Democratic leaders believe the "ethics-corruption issue," not Samuel Alito, will win them seats in November. [WP, W$J]

Rep. Roy Blunt (R-Mo.) says he has enough votes to be the next majority leader. Rep. John Boehner (R-Ohio): "We'll see where the votes really are." [USAT]

Bush orders insurers to fill gaps in Medicare program; "Republicans have joined Democrats in asserting that the federal government botched the beginning of the prescription drug program." [NYT]

Under pressure of Jack Abramoff scandal, Rep.

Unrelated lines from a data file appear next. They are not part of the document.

Lemma byte_nibbles (b : Z) :
  0 <= b <= 255 -> 0 <= b / 16 <= 15 /\ 0 <= b mod 16 <= 15.
Proof.
  intro H.
  assert (0 <= b mod 16 < 16) by (apply Z.mod_pos_bound; lia).
  assert (0 <= b / 16 < 16)
    by (split; [apply Z.div_pos|apply Z.div_lt_upper_bound]; lia).
  lia.
Qed.

(** Unquoting reads back each quoted byte. *)
Lemma unquote_quote_byte (safe : pystr) (b : Z) (rest : pystr) :
  0 <= b <= 255 ->
  contains_cp percent safe = false ->
  unquote_to_bytes (quote_byte safe b ++ rest) = b :: unquote_to_bytes rest.
Proof.
  intros Hb Hsafe. unfold quote_byte.
  destruct ((b <? 128) && (always_safe b || contains_cp b safe)) eqn:E.
  - cbn [app unquote_to_bytes].
    destruct (b =? percent) eqn:Ep; [|reflexivity].
    bools. subst b. destruct H0 as [H0|H0].
    + vm_compute in H0. discriminate.
    + rewrite Hsafe in H0. discriminate.
  - unfold percent_encode. cbn [app unquote_to_bytes].
    rewrite Z.eqb_refl.
    destruct (byte_nibbles b Hb) as [Hh Hl].
    rewrite !hex_value_hex_digit by assumption.
    f_equal. pose proof (Z.div_mod b 16). lia.
Qed.

Lemma unquote_quote_bytes (safe : pystr) (bs rest : list Z) :
  Forall (fun b => 0 <= b <= 255) bs ->
  contains_cp percent safe = false ->
  unquote_to_bytes (flat_map (quote_byte safe) bs ++ rest)
  = bs ++ unquote_to_bytes rest.
Proof.
  intros Hbs Hsafe. induction Hbs as [|b bs Hb Hbs IH]; [reflexivity|].
  simpl. rewrite <- app_assoc, unquote_quote_byte by assumption.
  now rewrite IH.
Qed.

Lemma quote_byte_url_safe (safe : pystr) (b : Z) :
  0 <= b <= 255 ->
  forallb (fun c => url_safe c || contains_cp c safe) (quote_byte safe b) = true.
Proof.
  intro Hb. unfold quote_byte.
  destruct ((b <? 128) && (always_safe b || contains_cp b safe)) eqn:E.
  - bools. simpl. rewrite andb_true_r. unfold url_safe.
    destruct H0 as [-> | ->]; [reflexivity|apply orb_true_r].
  - unfold percent_encode. destruct (byte_nibbles b Hb) as [Hh Hl].
    cbn [forallb]. unfold url_safe.
    rewrite !hex_digit_safe by assumption. reflexivity.
Qed.

(** * UTF-8: decoding reads back what encoding wrote *)

Lemma div_bounds (c d lo hi : Z) :
  0 < d -> lo * d <= c < (hi + 1) * d -> lo <= c / d <= hi.
Proof.
  intros Hd [H1 H2]. split.
  - apply Z.div_le_lower_bound; lia.
  - apply Z.lt_succ_r. apply Z.div_lt_upper_bound; lia.
Qed.

Lemma utf8_decode_from_cons (st : Utf8State) (b : Z) (bs : list Z) :
  utf8_decode_from st (b :: bs)
  = fst (utf8_step st b) ++ utf8_decode_from (snd (utf8_step st b)) bs.
Proof. simpl. now destruct (utf8_step st b). Qed.

Ltac split_ifs :=
  repeat match goal with
  | |- context [if ?c then _ else _] =>
    let E := fresh "E" in destruct c eqn:E
  end; bools.

Lemma utf8_start_ascii (b : Z) : b < 128 -> utf8_start b = ([b], utf8_idle).
Proof. intro H. unfold utf8_start. split_ifs; try lia; reflexivity. Qed.

Lemma utf8_start_2 (b : Z) :
  194 <= b <= 223 -> utf8_start b = ([], mkUtf8 1 (b - 192) 128 191).
Proof. intro H. unfold utf8_start. split_ifs; try lia; reflexivity. Qed.

Lemma utf8_start_3 (b : Z) :
  224 <= b <= 239 ->
  utf8_start b
  = ([], mkUtf8 2 (b - 224) (if b =? 224 then 160 else 128)
                  (if b =? 237 then 159 else 191)).
Proof. intro H. unfold utf8_start. split_ifs; try lia; reflexivity. Qed.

Bob Ney (R-Ohio) will temporarily step aside as head of the House Administration Committee. [WP, NYT]

Twenty-five year friendship with Abramoff is "proving highly inconvenient" for Ralph Reed as he runs for governor of Georgia; his records have been subpoenaed. [WP]

After signing bills, Bush maintains the presidential power to override them. Political professor: "The president is basically saying that those structural changes are nice, but I don't have to listen to anybody in particular." [NYT]

Sen. Specter (R-Penn.) vows to look "closely" at NSA eavesdropping: "I don't see any talk about impeachment here." [NYT, WT]

Success of Alito challenges the conventional wisdom on the Supreme Court and abortion. Sen. Feinstein (D-Calif.): "I do not see a likelihood of a filibuster." [NYT, WT]

At the hearings, Alito said "I don't know" 29 times, Democrats mentioned Vanguard 68 times, and Republicans uttered "integrity" 43 times. [WP]

Laura Bush is "irritated" by criticism of the administration's AIDS prevention program in Africa. [WT]

At the United Nations, the administration takes a defensive posture regarding human rights. [WP]

Opponents of abortion are making strides outside of the political arena. [NYT]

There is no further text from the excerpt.